(* ------------------------------------------------------------------ *)
(** ** The shape of a run of [Run] *)

Lemma disconnects_app evs1 evs2 :
  disconnects (evs1 ++ evs2) = disconnects evs1 ++ disconnects evs2.
Proof. apply filter_app. Qed.

Lemma disconnects_awaitLog env w : disconnects (awaitLog env w) = [].
Proof.
  unfold awaitLog.
  destruct (signal_during env (w_ops w) && negb (w_cancelled w)); reflexivity.
Qed.

Lemma disconnects_cycle env a w :
  disconnects (events (fetchAndPublishMetrics env a w)) = [].
Proof.
  apply Forall_filter_nil.
  apply (@cycle_emits (fun e => isDisconnect e = false) env);
    try reflexivity.
  apply emitsOnly_await. reflexivity.
Qed.

Lemma bind_outcome {A B} (m : M A) (k : A -> M B) w a :
  outcome (m w) = Done a ->
  bind m k w =
  (outcome (k a (world (m w))), world (k a (world (m w))),
   events (m w) ++ events (k a (world (m w)))).
Proof. intros H. apply bind_done. rewrite <- H. apply triple_eta. Qed.

Lemma runLoop_stops env a fuel w r w1 evs :
  runSelect env a w = (Done (Some r), w1, evs) ->
  runLoop env (S fuel) a w = (Done (Some r), w1, evs).
Proof.
  intros H. simpl. unfold bind. rewrite H. simpl. rewrite app_nil_r.
  reflexivity.
Qed.

Lemma runLoop_shape env a fuel : forall w,
  (outcome (runLoop env fuel a w) = Done None /\
   disconnects (events (runLoop env fuel a w)) = []) \/
  (outcome (runLoop env fuel a w) = Done (Some None) /\
   w_cancelled (world (runLoop env fuel a w)) = true /\
   exists pre,
     events (runLoop env fuel a w) = pre ++ shutdownEvents /\
     disconnects pre = []).
Proof.
  induction fuel as [|fuel IH]; intros w.
  - left. split; reflexivity.
  - destruct (tickTaken env w) eqn:Ht.
    + assert (Hs := runSelect_tick env a w Ht).
      assert (Ho : outcome (runSelect env a w) = Done None)
        by (rewrite Hs; reflexivity).
      rewrite (runLoop_continues env a fuel w Ho). simpl.
      assert (Hd : disconnects (events (runSelect env a w)) = []).
      { rewrite Hs. simpl. rewrite !disconnects_app, disconnects_awaitLog,
          disconnects_cycle. simpl.
        destruct (outcome (fetchAndPublishMetrics env a (afterAwait env w)))
          as [[e|]|msg]; reflexivity. }
      destruct (IH (world (runSelect env a w)))
        as [[Hout Hdl] | (Hout & Hc & pre & Hev & Hpre)].
      * left. split; [exact Hout|].
        rewrite disconnects_app, Hd, Hdl. reflexivity.
      * right. split; [exact Hout|]. split; [exact Hc|].
        exists (events (runSelect env a w) ++ pre). split.
        -- rewrite Hev. apply app_assoc.
        -- rewrite disconnects_app, Hd, Hpre. reflexivity.
    + assert (Hs := runSelect_done env a w Ht). right.
      rewrite (runLoop_stops env a fuel w Hs). simpl.
      split; [reflexivity|]. split.
      * unfold tickTaken in Ht. apply negb_false_iff, andb_true_iff in Ht.
        apply Ht.
      * exists (awaitLog env w). split.
        -- reflexivity.
        -- apply disconnects_awaitLog.
Qed.

Lemma Run_spec env fuel a w :
  (0 < Interval (cli a))%Z ->
  Run env fuel a w =
  (outcome (runLoop env fuel a (world (fetchAndPublishMetrics env a w))),
   world (runLoop env fuel a (world (fetchAndPublishMetrics env a w))),
   startupLogs a
   ++ events (fetchAndPublishMetrics env a w)
   ++ initialErrorLog (outcome (fetchAndPublishMetrics env a w))
   ++ events (runLoop env fuel a (world (fetchAndPublishMetrics env a w)))
   ++ match outcome (runLoop env fuel a
                       (world (fetchAndPublishMetrics env a w))) with
      | Done (Some _) => [TickerStop]
      | _ => []
      end).
Proof.
  intros Hpos. unfold Run, log.
  do 2 go_step await_spec.
  replace (Interval (cli a) <=? 0)%Z with false
    by (symmetry; apply Z.leb_gt; exact Hpos).
  go_step await_spec.
  destruct (cycle_total env a w) as [err Herr].
  erewrite bind_done by (rewrite <- Herr; apply triple_eta).
  cbv beta iota.
  set (w1 := world (fetchAndPublishMetrics env a w)).
  assert (Hlog : (match err with
                  | Some e => log Error "Initial metrics fetch failed"
                                [("error", FStr e)]
                  | None => ret tt
                  end) w1 = (Done tt, w1, initialErrorLog (Done err)))
    by (destruct err; reflexivity).
  erewrite bind_done by exact Hlog.
  rewrite Herr.
  destruct (runLoop_shape env a fuel w1)
    as [[Hout _] | (Hout & _)].
  - rewrite (bind_outcome _ _ _ Hout).
    rewrite Hout. go_simpl. reflexivity.
  - rewrite (bind_outcome _ _ _ Hout).
    rewrite Hout. go_simpl. reflexivity.
Qed.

################

WHAT THE TASK REQUIRES
Search the entries above for the string "Interval", and report each line where it occurs.

TASK SOLUTION
  (0 < Interval (cli a))%Z ->
  replace (Interval (cli a) <=? 0)%Z with false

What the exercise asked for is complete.